When WordPress is still the better choice
We're not going to pretend Odoo replaces WordPress in every case. WordPress remains superior when:
- Your site is primarily a media outlet or a high-volume content blog
- You need a very custom design or a specific theme
- You rely on very specific integrations (LMS, membership, marketplace) covered by the WordPress plugin ecosystem
- Your team already knows WordPress and doesn't need an ERP
The key point: if you don't need an ERP and your website is your main tool, WordPress is probably the right choice. But if you already have Odoo (or need it for your CRM, accounting, inventory), adding WordPress on the side creates unnecessary complexity.
Our recommendation: if you're already using Odoo or evaluating an ERP, start with the Website module before looking elsewhere. For a showcase site with forms, a blog, and maybe a store, it's enough. If your web needs go beyond that, WordPress remains a solid option that can be connected to Odoo if needed.

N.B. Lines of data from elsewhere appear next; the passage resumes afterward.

(* ===== verification/Upssched.v ===== *)
(** * clients/upssched.c: the timer daemon

    upsmon runs upssched for each notice; its AT lines start and cancel named timers, which a daemon
    keeps and which run CMDSCRIPT when they elapse.  This file models the daemon: the queue of timers,
    the commands on its socket and a round of its main loop.  [UpsschedCli] models the process that
    upsmon starts.

    A [ttype_t *] or [conn_t *] is an identity that is found in its list or not.  The three arrays of
    strings of a timer carry the number of bytes allocated for them.  Where the code leaves defined
    behaviour an [OFault] is recorded and the model goes on as if a freed node kept its [next] field,
    memory beyond a block could be used, and a stray read gave [s_junk].  The clock stands still while
    a function runs; [fork], [waitpid] and memory allocation do not fail, and no text is longer than
    an [int] can tell. *)

From S2P Require Import Prelude CStr Fmt ParseConf.
From stdpp Require Import options.

(** ** State *)

(** An array of strings ended by NULL, and the bytes allocated for it. *)
Record sarr := mkArr { a_items : list bytes; a_size : nat }.

Record ttype_s := mkTimer {
  t_id : nat;
  t_name : bytes;
  t_etime : Z;
  t_upsnames : option sarr;
  t_notifytypes : option sarr;
  t_notifymsgs : option sarr
}.

Record conn_s := mkConn { cn_id : nat; cn_fd : Z; cn_ctx : PCONF_CTX }.

Inductive fault := UseAfterFree | OutOfBounds | SignedOverflow.

#[export] Instance fault_eq_dec : EqDecision fault.
Proof. solve_decision. Defined.

(** What the daemon does that others see: commands with the variables UPSNAME, NOTIFYTYPE and
    NOTIFYMSG of their environment, bytes written to a descriptor, and the rest. *)
Inductive out :=
| OExec (argv : list bytes) (env : gmap bytes bytes)
| OSend (fd : Z) (data : bytes)
| OClose (fd : Z)
| OUnlink (fn : bytes)
| OFault (f : fault).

Where Odoo Website hits its ceiling
Odoo Community's Website module isn't perfect. Here's what you need to know:
The theme selection is limited. We're far from the thousands of WordPress themes. In Community, you get the default theme and a few variations. It's clean, it's professional, but it's not as diverse.

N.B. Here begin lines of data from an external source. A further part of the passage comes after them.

Lemma read_conns_serves l ready s : serves s (read_conns l ready s).
Proof.
  revert s. induction l as [|c l IH]; intros s; cbn [read_conns]; [reflexivity|]. etransitivity; [|apply IH].
  case_match; [|reflexivity]. unfold sock_read.
  pose proof (sock_read_loop_serves US_MAX_READ (cn_id c) (in_bytes i) (in_end i) s) as S.
  destruct (sock_read_loop _ _ _ _ _) as [[r d] s1]. etransitivity; [exact S|]. case_match; [|reflexivity].
  etransitivity; [apply serves_says, says_emit|apply conn_del_serves].
Qed.

Lemma conn_add_serves acc s : serves s (conn_add acc s).
Proof.
  unfold conn_add. case_match; [|reflexivity]. split; try done. intros [[W1 W2 W3 W4] He]. split; [|done].
  unfold timer_ids, conn_ids in *. split; unfold timer_ids, conn_ids; simpl; try done.
  - eapply Forall_impl; [exact W2|]. simpl. lia.
  - rewrite fmap_app. apply NoDup_app. split; [done|]. split; [|apply NoDup_singleton].
    intros x Hx Hx'. apply list_elem_of_singleton in Hx'. simpl in Hx'. subst x.
    apply list_elem_of_fmap in Hx as (t & Et & Ht). rewrite Forall_forall in W4. specialize (W4 t Ht). lia.
  - apply Forall_app. split; [|by repeat constructor]. eapply Forall_impl; [exact W4|]. simpl. lia.
Qed.

(** The state in which a round comes to the timers. *)
Definition served (r : round) (s : sched) : sched :=
  let s := with_now s (r_now r) in
  let s := match r_accept r with Some acc => conn_add acc s | None => s end in
  read_conns (connhead s) (r_ready r) s.

Lemma daemon_round_eq r s : daemon_round r s = checktimers (served r s).
Proof. done. Qed.

Lemma served_serves r s : serves (with_now s (r_now r)) (served r s).
Proof.
  unfold served. etransitivity; [|apply read_conns_serves]. case_match; [apply conn_add_serves|reflexivity].
Qed.

Lemma served_inv r s : sched_inv s -> sched_inv (served r s).
Proof. intros [[] ?]. apply (sv_inv _ _ (served_serves r s)). by split; [split|]. Qed.

Lemma daemon_round_inv r s : sched_inv s -> sched_inv (daemon_round r s).2.
Proof. intros H. rewrite daemon_round_eq. by apply checktimers_inv, served_inv. Qed.

Lemma daemon_rounds_inv rs s : sched_inv s -> sched_inv (daemon_rounds rs s).2.
Proof.
  revert s. induction rs as [|r rs IH]; intros s H; cbn [daemon_rounds]; [done|].
  pose proof (daemon_round_inv r s H) as H1. destruct (daemon_round r s) as [[] s1]; [done|by apply IH].
Qed.

Lemma start_daemon_inv argv pipe env now junk writes : sched_inv (start_daemon argv pipe env now junk writes).
Proof.
  split; [split; simpl; constructor|]. unfold clean_env, start_daemon. cbn [s_env].
  repeat split; repeat first [apply lookup_delete_eq | rewrite lookup_delete_ne by discriminate].
Qed.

Advanced customization requires technical skills. To go beyond the standard blocks, you need to touch XML, SCSS, maybe create a custom module. It's not "everything can be done in the interface."
The web module ecosystem is smaller. Where WordPress has a plugin for everything, Odoo has a more limited selection. TheOCA offers quality add-on modules, but we're not in the same ballpark.
The learning curve. If your team knows WordPress, there's an adjustment period. Odoo's editor is intuitive, but it's a different tool with its own logic.
At Blue Fox, we deploy and host Odoo Community instances on sovereign infrastructure in Quebec. If you want to explore the Website module risk-free, we can set up a demo environment so you can try it out for yourselves.
How we work
At Blue Fox, we recommend Odoo Community by default. The Website module is part of that approach: a website integrated into your business system, hosted on infrastructure you control, with 100% open source code.
We're not saying it's the solution for everyone. But for an SMB or non-profit that wants a website connected to its CRM, with a blog, smart forms, and maybe an online store, it's a solid option worth considering.